• Work required: Scan the material below for lines with the word "None" and reply with how many there are, nothing else.

********

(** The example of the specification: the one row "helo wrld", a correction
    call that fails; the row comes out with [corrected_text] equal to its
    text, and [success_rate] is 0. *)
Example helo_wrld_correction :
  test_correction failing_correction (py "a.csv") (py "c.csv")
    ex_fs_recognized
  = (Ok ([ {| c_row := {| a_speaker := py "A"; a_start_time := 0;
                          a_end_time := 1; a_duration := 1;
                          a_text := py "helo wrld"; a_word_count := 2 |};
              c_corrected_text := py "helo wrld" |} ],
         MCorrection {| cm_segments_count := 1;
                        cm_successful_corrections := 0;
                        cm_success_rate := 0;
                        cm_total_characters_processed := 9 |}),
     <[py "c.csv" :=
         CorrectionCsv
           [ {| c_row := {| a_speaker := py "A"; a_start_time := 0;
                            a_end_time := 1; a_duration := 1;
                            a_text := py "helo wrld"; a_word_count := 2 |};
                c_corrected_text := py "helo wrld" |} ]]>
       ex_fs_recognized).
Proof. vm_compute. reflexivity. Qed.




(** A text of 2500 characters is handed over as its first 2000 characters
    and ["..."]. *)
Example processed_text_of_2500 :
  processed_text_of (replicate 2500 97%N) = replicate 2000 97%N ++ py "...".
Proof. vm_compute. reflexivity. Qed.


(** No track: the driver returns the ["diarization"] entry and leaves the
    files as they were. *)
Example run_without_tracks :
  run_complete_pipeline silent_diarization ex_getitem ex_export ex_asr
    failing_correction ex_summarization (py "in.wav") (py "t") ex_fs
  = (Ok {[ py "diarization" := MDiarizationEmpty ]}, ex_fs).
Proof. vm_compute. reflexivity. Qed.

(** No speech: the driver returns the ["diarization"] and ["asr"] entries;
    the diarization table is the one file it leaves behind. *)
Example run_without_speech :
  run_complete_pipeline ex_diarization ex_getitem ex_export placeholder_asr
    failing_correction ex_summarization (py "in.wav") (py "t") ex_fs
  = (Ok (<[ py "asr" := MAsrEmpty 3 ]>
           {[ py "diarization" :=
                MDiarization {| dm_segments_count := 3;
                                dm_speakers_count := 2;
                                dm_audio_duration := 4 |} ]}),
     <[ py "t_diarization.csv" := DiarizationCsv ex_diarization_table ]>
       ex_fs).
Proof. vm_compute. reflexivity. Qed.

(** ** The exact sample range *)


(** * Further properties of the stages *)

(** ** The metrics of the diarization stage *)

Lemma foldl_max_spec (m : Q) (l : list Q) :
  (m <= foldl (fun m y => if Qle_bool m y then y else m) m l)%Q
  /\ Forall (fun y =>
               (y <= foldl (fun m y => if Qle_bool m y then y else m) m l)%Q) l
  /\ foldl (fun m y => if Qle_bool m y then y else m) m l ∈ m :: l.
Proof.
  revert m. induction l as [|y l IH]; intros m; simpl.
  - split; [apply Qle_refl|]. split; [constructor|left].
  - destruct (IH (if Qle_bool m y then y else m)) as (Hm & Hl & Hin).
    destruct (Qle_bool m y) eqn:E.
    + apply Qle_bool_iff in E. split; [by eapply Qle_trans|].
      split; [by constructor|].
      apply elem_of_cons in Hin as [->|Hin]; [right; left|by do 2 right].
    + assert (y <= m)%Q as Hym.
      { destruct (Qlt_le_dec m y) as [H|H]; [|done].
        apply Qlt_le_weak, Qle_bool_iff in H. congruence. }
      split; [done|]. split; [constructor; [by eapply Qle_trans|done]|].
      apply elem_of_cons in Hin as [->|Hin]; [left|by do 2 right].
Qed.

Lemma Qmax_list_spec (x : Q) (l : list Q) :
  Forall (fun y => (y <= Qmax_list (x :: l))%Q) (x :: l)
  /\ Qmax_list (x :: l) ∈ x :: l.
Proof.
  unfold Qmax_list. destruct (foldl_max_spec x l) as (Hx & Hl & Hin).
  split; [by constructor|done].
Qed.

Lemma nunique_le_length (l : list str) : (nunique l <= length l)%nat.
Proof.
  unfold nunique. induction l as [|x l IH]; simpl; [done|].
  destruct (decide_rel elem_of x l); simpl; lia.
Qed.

********

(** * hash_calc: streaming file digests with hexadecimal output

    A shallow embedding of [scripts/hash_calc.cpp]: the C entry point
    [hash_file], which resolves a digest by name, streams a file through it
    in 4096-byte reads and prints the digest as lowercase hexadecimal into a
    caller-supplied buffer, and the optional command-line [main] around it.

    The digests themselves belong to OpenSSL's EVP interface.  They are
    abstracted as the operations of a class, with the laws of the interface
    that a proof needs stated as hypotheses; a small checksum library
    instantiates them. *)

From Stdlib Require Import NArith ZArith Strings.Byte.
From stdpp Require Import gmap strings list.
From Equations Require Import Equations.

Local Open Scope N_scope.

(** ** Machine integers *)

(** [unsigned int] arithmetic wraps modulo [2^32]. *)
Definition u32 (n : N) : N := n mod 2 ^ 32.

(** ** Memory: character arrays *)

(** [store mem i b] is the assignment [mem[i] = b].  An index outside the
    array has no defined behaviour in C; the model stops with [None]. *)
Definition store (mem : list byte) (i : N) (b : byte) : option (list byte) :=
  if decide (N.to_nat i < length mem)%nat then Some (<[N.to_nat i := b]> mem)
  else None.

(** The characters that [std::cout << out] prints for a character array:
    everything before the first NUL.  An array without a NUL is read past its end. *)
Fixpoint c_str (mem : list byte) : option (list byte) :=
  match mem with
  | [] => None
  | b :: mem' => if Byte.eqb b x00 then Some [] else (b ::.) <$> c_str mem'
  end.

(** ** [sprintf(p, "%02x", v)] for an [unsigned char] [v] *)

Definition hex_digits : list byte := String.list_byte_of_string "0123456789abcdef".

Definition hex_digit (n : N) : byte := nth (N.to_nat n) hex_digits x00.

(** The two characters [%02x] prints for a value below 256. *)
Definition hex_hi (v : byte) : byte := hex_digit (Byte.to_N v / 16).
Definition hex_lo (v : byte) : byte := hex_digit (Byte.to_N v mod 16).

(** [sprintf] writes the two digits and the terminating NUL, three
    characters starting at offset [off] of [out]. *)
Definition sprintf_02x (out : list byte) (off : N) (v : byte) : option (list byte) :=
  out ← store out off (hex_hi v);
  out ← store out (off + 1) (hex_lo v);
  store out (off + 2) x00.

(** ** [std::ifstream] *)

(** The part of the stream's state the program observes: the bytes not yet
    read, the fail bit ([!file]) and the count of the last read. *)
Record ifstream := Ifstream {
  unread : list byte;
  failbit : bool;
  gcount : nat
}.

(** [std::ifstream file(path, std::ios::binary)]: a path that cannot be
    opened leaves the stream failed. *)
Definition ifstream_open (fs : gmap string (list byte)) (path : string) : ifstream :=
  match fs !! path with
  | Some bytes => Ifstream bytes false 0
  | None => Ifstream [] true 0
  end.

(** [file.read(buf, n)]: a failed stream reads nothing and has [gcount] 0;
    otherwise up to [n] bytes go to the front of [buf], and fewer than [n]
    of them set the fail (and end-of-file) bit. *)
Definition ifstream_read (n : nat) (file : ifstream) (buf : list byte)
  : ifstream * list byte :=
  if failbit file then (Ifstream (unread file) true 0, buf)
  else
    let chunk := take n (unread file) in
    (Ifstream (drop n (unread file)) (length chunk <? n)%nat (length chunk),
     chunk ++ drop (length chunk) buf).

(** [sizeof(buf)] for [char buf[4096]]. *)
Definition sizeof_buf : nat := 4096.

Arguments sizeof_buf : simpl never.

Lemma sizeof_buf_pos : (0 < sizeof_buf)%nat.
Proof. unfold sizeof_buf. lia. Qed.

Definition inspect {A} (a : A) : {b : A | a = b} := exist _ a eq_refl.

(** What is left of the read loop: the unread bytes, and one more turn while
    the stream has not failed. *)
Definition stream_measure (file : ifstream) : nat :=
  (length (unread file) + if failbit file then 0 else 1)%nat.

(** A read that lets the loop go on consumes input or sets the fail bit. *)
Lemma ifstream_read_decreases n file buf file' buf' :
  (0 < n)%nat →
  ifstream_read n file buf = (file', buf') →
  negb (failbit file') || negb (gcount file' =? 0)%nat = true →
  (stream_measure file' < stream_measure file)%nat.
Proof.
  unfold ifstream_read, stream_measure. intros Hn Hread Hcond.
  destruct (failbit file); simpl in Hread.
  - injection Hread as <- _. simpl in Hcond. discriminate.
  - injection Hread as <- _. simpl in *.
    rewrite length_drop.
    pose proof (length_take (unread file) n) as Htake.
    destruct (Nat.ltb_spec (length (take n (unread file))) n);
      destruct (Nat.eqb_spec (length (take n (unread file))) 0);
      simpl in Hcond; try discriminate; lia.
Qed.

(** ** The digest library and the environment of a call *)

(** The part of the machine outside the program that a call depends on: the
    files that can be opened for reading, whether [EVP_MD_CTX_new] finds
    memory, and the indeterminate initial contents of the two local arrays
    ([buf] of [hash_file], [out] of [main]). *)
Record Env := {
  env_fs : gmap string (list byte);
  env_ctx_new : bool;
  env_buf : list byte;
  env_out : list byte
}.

********

• Solution to this problem: 4